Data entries
[Start of section]

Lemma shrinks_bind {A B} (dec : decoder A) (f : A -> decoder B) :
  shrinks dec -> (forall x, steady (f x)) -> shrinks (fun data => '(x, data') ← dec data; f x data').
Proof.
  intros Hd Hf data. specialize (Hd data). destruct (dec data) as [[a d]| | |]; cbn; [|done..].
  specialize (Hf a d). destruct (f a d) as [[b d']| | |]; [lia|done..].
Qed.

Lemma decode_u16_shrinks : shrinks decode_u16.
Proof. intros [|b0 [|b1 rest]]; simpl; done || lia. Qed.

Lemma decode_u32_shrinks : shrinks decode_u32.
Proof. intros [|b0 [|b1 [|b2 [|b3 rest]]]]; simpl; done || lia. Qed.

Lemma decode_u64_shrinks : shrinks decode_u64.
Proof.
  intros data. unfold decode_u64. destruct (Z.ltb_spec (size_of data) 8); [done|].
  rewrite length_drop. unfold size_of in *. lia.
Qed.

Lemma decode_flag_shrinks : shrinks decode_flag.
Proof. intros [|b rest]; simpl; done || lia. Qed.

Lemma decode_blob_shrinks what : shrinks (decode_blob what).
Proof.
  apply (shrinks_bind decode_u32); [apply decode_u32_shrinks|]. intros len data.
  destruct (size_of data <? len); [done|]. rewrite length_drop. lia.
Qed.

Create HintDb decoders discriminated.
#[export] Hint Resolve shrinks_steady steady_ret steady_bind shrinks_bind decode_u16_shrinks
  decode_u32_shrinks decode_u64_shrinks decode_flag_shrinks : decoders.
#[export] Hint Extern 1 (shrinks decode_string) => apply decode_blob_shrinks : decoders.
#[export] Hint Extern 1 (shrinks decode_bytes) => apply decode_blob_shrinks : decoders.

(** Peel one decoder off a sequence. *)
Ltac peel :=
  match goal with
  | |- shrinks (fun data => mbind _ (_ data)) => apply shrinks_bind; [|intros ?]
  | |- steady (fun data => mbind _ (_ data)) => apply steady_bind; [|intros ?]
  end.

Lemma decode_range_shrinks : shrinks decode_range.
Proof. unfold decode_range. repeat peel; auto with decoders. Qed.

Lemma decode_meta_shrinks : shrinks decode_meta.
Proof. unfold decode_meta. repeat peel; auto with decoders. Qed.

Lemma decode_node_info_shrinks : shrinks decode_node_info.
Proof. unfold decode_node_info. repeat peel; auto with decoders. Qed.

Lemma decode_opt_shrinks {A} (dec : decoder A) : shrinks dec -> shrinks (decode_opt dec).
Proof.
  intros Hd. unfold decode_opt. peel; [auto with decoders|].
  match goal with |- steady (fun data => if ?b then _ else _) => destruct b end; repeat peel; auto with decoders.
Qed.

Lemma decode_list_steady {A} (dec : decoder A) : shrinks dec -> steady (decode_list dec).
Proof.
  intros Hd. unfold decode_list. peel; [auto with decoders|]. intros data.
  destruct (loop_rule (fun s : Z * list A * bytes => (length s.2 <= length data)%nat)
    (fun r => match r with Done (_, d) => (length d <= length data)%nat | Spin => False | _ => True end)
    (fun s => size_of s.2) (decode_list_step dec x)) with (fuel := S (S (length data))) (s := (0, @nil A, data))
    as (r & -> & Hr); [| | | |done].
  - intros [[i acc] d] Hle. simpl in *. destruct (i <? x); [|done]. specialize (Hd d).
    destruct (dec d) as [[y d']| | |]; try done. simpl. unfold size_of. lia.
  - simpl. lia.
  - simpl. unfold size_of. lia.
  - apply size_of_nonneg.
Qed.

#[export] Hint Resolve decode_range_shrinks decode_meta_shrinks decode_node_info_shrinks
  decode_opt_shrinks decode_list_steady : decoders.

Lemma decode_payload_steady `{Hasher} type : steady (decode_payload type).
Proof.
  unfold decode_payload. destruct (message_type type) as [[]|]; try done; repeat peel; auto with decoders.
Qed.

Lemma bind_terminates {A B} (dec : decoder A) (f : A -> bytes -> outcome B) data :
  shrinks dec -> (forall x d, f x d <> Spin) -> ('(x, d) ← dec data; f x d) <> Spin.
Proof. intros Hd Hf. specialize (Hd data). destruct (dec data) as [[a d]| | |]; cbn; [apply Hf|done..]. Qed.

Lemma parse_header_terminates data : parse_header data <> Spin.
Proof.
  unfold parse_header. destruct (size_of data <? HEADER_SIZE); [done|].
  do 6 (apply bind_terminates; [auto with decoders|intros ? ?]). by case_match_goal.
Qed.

[End of section]
[Start of section]

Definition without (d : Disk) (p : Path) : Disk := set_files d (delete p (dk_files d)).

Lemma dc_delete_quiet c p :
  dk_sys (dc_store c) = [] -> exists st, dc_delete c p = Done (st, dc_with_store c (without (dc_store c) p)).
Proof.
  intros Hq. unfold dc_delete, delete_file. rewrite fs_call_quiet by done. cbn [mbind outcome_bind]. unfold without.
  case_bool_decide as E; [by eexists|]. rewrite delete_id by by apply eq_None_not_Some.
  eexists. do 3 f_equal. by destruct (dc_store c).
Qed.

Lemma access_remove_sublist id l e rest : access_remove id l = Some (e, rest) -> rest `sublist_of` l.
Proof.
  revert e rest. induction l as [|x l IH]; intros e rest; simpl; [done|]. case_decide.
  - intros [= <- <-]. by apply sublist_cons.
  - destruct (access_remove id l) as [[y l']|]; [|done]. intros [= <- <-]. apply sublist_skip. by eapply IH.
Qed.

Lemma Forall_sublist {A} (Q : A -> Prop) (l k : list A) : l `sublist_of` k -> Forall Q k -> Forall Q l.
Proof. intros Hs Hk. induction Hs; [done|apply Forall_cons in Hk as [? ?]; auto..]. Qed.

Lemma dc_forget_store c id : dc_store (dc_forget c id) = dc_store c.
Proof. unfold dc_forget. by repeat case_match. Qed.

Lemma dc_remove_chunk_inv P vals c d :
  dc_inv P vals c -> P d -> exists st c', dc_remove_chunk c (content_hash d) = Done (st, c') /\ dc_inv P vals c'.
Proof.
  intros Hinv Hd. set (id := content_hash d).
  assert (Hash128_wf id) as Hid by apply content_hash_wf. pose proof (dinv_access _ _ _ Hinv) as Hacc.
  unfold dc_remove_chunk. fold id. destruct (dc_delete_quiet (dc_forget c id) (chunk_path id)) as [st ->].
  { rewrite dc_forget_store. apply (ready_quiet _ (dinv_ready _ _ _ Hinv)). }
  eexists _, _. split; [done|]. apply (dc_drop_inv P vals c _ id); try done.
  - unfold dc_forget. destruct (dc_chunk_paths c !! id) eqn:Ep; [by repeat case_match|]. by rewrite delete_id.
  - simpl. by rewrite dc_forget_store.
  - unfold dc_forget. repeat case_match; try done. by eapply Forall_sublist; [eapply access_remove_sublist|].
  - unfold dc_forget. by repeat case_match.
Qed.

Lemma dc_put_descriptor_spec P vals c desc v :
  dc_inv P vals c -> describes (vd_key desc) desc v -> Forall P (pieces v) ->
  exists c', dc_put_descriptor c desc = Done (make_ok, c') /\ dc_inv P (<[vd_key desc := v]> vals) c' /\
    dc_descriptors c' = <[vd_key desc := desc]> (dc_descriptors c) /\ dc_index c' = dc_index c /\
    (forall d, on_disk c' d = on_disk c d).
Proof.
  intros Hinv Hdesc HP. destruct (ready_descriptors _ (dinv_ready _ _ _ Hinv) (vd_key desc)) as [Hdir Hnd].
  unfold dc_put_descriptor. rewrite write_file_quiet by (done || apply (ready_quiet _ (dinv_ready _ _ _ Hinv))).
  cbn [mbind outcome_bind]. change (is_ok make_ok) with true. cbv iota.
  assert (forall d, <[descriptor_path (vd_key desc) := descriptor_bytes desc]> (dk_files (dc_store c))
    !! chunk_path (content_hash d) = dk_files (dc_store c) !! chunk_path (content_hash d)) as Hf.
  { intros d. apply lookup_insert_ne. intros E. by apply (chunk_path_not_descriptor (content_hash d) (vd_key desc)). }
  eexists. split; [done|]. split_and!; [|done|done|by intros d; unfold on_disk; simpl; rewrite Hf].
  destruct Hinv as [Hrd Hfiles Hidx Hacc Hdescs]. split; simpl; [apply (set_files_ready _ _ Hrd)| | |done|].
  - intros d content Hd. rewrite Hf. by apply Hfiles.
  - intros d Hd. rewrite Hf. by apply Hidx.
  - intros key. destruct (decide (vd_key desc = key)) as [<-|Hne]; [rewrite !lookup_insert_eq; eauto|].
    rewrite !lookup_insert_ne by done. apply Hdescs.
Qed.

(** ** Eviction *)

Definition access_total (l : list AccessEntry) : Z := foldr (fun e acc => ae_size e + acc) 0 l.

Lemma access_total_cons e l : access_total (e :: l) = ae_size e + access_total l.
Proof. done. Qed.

[End of section]
[Start of section]

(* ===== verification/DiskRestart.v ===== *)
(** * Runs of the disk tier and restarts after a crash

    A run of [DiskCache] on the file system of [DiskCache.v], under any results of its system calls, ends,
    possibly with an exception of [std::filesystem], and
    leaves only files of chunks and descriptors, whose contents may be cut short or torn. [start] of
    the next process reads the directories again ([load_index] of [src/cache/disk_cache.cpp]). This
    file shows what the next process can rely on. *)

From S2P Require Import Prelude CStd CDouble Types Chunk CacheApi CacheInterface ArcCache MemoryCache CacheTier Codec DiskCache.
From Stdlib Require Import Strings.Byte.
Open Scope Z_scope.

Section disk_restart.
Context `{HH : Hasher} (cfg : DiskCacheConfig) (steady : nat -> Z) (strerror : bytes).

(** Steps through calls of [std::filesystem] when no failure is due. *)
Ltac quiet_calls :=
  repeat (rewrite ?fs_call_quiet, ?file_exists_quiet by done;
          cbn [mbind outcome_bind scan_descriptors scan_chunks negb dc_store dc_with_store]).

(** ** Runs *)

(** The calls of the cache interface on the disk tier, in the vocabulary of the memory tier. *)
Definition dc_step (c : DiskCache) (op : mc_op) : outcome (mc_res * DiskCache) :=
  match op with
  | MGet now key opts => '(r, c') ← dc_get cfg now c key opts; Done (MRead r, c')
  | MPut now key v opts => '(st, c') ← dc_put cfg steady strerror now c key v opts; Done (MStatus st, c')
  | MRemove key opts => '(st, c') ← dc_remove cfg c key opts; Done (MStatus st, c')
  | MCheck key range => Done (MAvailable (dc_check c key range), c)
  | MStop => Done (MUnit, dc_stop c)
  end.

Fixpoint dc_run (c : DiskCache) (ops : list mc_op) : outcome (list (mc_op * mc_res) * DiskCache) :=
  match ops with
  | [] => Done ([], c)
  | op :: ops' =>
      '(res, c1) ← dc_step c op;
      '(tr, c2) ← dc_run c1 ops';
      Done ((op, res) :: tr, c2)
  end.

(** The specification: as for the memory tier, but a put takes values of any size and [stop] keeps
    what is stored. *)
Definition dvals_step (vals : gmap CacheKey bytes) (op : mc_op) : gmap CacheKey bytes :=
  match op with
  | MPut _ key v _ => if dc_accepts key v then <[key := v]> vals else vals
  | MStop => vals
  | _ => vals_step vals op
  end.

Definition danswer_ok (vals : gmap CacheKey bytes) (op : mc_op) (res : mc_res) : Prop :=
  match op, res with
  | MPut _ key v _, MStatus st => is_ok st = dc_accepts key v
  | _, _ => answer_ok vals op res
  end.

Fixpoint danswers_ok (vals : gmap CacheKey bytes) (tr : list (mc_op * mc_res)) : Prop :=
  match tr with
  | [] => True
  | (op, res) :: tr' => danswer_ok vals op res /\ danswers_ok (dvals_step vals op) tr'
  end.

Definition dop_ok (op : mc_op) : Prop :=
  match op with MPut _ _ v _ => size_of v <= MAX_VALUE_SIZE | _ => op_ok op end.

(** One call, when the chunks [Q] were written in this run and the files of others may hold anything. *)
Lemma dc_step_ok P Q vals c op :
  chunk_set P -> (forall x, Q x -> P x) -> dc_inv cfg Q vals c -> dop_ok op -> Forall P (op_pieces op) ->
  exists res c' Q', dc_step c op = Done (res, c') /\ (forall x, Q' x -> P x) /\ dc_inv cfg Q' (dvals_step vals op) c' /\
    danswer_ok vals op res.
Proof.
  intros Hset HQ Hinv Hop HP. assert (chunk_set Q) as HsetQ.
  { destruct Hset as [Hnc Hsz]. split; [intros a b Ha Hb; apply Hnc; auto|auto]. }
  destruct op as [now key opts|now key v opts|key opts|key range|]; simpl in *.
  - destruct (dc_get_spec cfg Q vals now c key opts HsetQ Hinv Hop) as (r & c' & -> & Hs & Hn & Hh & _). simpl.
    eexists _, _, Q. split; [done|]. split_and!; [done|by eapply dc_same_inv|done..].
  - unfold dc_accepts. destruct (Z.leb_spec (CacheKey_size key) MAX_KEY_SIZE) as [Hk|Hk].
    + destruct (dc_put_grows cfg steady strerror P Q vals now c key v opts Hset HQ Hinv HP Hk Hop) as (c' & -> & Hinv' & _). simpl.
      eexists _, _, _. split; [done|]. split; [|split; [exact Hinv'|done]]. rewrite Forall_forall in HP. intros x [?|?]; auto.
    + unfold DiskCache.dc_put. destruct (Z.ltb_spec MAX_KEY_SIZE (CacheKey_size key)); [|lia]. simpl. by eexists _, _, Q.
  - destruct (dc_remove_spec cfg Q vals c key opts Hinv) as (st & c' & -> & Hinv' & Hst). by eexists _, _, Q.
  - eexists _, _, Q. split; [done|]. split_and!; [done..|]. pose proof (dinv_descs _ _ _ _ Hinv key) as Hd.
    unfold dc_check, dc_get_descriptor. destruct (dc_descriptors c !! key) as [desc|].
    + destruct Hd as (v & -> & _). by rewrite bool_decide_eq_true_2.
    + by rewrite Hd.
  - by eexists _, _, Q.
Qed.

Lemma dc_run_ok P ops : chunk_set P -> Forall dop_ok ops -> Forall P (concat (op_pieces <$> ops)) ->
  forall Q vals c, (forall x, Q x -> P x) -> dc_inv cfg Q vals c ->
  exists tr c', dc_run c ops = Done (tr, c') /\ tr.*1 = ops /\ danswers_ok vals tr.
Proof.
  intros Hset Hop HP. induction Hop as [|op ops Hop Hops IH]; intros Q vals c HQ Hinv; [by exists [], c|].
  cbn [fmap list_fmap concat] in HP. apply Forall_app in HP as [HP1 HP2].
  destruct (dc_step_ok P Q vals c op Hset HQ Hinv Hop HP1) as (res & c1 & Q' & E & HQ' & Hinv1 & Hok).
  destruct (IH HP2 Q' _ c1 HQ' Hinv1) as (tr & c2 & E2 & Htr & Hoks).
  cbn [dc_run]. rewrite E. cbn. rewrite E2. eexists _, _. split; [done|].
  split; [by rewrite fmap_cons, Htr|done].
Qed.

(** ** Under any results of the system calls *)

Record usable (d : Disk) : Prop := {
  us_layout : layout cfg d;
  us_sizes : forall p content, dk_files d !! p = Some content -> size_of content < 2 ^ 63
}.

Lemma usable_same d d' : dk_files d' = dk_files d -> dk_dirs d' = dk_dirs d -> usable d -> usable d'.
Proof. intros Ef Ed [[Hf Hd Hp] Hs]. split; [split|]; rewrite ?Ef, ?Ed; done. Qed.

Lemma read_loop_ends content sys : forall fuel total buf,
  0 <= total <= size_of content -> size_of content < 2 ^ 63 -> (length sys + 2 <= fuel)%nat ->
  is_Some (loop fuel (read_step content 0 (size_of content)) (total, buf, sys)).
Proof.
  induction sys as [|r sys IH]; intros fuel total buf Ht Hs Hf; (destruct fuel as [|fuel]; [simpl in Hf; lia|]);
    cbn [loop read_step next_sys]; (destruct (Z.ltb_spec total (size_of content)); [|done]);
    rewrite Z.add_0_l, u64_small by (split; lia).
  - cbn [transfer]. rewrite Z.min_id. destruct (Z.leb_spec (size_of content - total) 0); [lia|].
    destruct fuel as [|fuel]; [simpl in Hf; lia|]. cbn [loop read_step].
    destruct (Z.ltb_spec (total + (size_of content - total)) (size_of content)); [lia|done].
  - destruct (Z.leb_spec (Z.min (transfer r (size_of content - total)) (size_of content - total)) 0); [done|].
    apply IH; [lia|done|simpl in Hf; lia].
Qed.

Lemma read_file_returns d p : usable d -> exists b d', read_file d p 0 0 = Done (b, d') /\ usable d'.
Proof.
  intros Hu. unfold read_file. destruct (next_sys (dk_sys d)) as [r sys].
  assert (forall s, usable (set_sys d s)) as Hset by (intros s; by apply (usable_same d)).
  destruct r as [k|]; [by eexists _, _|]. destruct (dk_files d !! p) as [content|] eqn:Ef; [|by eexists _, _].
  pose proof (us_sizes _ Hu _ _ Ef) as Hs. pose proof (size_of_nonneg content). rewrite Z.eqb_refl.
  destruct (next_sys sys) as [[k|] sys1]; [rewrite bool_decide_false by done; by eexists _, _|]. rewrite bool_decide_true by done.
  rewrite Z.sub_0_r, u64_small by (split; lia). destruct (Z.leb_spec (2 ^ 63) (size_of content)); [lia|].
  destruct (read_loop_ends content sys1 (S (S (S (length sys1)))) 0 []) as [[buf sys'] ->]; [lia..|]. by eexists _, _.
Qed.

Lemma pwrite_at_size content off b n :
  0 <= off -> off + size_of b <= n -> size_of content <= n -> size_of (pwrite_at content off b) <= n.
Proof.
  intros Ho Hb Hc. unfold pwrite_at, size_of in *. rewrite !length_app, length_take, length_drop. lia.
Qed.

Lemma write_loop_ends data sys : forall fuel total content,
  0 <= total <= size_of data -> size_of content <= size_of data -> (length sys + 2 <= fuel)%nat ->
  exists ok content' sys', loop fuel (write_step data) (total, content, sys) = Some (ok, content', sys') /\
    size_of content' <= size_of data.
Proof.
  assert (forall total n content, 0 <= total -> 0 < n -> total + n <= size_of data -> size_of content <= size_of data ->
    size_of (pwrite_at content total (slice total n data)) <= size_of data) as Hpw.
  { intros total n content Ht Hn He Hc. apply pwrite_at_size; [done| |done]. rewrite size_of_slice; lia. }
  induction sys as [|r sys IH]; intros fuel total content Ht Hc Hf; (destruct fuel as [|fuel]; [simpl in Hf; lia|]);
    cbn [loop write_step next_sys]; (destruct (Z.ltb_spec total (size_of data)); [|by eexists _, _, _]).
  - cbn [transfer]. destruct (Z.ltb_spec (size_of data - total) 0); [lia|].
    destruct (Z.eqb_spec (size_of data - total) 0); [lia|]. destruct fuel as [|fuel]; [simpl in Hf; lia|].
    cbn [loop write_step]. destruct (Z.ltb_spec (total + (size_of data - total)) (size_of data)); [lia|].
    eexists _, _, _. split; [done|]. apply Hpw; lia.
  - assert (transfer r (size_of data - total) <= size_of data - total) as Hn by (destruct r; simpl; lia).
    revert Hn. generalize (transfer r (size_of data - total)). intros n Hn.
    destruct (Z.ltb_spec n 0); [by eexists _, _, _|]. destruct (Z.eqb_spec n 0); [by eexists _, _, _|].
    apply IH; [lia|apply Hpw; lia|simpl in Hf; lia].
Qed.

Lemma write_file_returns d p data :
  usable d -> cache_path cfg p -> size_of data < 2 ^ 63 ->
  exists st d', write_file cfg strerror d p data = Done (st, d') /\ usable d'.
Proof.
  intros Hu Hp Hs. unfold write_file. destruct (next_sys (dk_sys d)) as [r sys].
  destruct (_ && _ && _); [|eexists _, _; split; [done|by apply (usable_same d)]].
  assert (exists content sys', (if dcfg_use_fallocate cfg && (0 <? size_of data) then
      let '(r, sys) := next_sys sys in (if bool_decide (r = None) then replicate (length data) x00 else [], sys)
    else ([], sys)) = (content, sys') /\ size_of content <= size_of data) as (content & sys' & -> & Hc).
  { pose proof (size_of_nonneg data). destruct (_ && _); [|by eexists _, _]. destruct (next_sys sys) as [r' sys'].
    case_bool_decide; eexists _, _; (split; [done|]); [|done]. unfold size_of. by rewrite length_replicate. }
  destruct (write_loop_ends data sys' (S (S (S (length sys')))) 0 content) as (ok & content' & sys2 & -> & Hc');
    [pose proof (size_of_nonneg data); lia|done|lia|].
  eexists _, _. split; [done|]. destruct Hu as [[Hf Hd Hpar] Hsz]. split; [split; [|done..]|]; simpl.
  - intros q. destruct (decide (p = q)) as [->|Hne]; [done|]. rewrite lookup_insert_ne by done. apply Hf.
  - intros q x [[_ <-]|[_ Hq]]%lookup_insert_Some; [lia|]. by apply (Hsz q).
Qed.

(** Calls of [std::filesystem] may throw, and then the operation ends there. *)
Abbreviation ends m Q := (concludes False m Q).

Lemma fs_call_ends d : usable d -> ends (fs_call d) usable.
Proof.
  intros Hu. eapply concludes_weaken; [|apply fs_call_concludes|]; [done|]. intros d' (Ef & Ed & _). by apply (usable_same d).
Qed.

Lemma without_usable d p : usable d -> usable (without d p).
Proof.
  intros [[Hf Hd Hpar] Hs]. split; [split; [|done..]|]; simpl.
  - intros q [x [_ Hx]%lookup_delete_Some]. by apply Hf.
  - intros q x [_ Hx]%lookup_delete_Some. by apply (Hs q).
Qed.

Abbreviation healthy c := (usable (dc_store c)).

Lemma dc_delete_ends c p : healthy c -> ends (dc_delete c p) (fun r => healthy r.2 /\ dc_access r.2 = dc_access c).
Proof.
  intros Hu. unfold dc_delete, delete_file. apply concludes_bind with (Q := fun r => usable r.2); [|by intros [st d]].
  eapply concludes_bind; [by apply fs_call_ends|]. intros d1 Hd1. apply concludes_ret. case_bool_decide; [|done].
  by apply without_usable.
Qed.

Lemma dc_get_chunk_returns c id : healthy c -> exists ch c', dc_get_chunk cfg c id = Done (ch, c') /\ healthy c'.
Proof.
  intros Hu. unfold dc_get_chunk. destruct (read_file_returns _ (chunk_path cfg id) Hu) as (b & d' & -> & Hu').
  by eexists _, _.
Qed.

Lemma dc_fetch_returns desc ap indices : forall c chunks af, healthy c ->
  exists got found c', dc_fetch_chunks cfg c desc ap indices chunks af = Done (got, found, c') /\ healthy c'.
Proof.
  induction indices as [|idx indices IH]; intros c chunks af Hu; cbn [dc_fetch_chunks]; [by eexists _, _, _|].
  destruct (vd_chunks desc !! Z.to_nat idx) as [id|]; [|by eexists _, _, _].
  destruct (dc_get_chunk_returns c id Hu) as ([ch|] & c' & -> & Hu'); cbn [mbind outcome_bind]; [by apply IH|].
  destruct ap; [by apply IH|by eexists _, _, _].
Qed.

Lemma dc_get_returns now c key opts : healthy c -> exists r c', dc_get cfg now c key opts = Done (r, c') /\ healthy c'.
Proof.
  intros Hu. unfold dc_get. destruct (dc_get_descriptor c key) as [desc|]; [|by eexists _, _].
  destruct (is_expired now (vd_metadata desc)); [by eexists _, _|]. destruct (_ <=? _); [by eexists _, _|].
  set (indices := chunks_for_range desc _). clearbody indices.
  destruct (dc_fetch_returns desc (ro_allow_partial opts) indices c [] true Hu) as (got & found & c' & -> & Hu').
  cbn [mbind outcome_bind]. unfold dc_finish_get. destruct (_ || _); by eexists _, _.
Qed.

[End of section]

=== What is required ===
From the data above, output exactly the lines between the one containing "A -> decoder" and the one containing "decode_u32_shrinks decode_u64_shrinks decode_flag_shrinks", counting both of them.

=== Result of the exercise ===
Lemma shrinks_bind {A B} (dec : decoder A) (f : A -> decoder B) :
  shrinks dec -> (forall x, steady (f x)) -> shrinks (fun data => '(x, data') ← dec data; f x data').
Proof.
  intros Hd Hf data. specialize (Hd data). destruct (dec data) as [[a d]| | |]; cbn; [|done..].
  specialize (Hf a d). destruct (f a d) as [[b d']| | |]; [lia|done..].
Qed.

Lemma decode_u16_shrinks : shrinks decode_u16.
Proof. intros [|b0 [|b1 rest]]; simpl; done || lia. Qed.

Lemma decode_u32_shrinks : shrinks decode_u32.
Proof. intros [|b0 [|b1 [|b2 [|b3 rest]]]]; simpl; done || lia. Qed.

Lemma decode_u64_shrinks : shrinks decode_u64.
Proof.
  intros data. unfold decode_u64. destruct (Z.ltb_spec (size_of data) 8); [done|].
  rewrite length_drop. unfold size_of in *. lia.
Qed.

Lemma decode_flag_shrinks : shrinks decode_flag.
Proof. intros [|b rest]; simpl; done || lia. Qed.

Lemma decode_blob_shrinks what : shrinks (decode_blob what).
Proof.
  apply (shrinks_bind decode_u32); [apply decode_u32_shrinks|]. intros len data.
  destruct (size_of data <? len); [done|]. rewrite length_drop. lia.
Qed.

Create HintDb decoders discriminated.
#[export] Hint Resolve shrinks_steady steady_ret steady_bind shrinks_bind decode_u16_shrinks
  decode_u32_shrinks decode_u64_shrinks decode_flag_shrinks : decoders.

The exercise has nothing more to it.